- WHAT IS BEING ASKED -
Starting at the first line of the data below, write out each line exactly until you reach the line containing "Import ListNotations.", and include that line too.

[Dataset records]

========

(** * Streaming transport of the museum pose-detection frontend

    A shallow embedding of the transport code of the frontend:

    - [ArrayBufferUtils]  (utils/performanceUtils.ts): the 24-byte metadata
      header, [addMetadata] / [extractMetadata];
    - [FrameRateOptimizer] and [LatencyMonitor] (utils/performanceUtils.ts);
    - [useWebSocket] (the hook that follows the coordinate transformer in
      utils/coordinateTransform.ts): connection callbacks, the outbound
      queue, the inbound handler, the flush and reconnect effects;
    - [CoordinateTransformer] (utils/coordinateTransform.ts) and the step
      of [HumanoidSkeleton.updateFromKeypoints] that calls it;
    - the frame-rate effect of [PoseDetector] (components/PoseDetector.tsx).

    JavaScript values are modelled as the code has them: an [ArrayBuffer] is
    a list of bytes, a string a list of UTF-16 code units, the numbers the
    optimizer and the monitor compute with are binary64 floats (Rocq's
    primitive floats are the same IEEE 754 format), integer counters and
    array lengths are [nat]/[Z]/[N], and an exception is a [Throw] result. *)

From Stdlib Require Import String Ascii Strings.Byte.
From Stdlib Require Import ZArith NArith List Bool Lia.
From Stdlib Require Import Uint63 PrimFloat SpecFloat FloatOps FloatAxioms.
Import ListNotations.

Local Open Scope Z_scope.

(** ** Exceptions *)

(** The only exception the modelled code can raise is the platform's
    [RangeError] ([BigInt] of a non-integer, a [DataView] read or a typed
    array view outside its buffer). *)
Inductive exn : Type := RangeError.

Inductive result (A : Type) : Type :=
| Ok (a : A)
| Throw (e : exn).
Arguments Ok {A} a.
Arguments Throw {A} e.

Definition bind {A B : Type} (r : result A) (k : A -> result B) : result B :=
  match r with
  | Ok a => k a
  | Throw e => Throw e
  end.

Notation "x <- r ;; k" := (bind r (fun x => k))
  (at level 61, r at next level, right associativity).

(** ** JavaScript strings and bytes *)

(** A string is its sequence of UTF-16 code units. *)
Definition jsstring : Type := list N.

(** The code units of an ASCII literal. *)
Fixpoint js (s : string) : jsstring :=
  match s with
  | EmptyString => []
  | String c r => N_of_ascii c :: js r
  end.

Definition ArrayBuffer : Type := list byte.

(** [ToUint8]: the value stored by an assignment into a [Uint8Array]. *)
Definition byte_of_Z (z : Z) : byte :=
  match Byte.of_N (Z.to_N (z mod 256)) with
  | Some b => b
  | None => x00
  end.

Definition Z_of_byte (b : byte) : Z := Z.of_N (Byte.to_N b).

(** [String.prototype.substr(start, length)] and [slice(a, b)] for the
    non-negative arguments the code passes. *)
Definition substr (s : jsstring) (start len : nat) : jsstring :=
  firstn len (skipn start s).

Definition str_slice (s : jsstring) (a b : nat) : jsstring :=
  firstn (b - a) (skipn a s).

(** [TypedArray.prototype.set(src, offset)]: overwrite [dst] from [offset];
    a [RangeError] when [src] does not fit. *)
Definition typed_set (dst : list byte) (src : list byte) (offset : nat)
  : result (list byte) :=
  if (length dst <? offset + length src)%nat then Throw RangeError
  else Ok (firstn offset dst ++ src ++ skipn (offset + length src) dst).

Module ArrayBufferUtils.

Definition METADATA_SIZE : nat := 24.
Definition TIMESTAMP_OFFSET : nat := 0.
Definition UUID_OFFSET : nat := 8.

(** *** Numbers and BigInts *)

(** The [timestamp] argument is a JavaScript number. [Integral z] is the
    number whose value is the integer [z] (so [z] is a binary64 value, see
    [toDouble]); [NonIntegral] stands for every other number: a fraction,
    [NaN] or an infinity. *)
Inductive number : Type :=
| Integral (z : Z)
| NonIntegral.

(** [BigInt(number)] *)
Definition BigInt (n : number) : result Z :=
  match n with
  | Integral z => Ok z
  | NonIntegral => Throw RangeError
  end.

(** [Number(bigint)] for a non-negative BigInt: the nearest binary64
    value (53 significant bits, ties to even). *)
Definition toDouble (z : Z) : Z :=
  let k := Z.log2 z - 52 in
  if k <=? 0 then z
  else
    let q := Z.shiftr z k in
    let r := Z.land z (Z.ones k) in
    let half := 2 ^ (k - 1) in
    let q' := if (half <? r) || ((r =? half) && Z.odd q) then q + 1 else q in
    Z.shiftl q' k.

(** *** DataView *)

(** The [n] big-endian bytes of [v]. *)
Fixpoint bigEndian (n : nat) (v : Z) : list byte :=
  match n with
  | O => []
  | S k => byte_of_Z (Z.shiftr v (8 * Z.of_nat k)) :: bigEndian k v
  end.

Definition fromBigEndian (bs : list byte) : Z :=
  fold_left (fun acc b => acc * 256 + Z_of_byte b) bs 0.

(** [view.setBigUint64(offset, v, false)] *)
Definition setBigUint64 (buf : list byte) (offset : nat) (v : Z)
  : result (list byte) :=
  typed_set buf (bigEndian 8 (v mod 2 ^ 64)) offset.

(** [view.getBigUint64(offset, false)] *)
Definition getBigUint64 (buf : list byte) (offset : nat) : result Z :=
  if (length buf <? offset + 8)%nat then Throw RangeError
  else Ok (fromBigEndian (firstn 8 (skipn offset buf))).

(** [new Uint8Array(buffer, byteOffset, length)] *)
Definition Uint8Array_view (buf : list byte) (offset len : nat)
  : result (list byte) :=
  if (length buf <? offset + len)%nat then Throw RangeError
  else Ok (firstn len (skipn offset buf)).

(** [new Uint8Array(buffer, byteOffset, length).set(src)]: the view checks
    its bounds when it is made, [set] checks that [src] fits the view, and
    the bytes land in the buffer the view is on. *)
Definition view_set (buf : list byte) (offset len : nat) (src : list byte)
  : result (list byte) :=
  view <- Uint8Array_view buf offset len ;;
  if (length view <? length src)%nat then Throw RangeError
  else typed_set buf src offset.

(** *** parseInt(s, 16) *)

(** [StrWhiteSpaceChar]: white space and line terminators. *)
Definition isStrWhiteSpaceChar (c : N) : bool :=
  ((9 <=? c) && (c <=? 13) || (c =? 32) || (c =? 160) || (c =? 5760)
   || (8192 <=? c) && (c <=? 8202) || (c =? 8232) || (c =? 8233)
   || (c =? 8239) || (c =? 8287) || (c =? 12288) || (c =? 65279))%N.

========

- TASK ANSWER -
(** * Streaming transport of the museum pose-detection frontend

    A shallow embedding of the transport code of the frontend:

    - [ArrayBufferUtils]  (utils/performanceUtils.ts): the 24-byte metadata
      header, [addMetadata] / [extractMetadata];
    - [FrameRateOptimizer] and [LatencyMonitor] (utils/performanceUtils.ts);
    - [useWebSocket] (the hook that follows the coordinate transformer in
      utils/coordinateTransform.ts): connection callbacks, the outbound
      queue, the inbound handler, the flush and reconnect effects;
    - [CoordinateTransformer] (utils/coordinateTransform.ts) and the step
      of [HumanoidSkeleton.updateFromKeypoints] that calls it;
    - the frame-rate effect of [PoseDetector] (components/PoseDetector.tsx).

    JavaScript values are modelled as the code has them: an [ArrayBuffer] is
    a list of bytes, a string a list of UTF-16 code units, the numbers the
    optimizer and the monitor compute with are binary64 floats (Rocq's
    primitive floats are the same IEEE 754 format), integer counters and
    array lengths are [nat]/[Z]/[N], and an exception is a [Throw] result. *)

From Stdlib Require Import String Ascii Strings.Byte.
From Stdlib Require Import ZArith NArith List Bool Lia.
From Stdlib Require Import Uint63 PrimFloat SpecFloat FloatOps FloatAxioms.
Import ListNotations.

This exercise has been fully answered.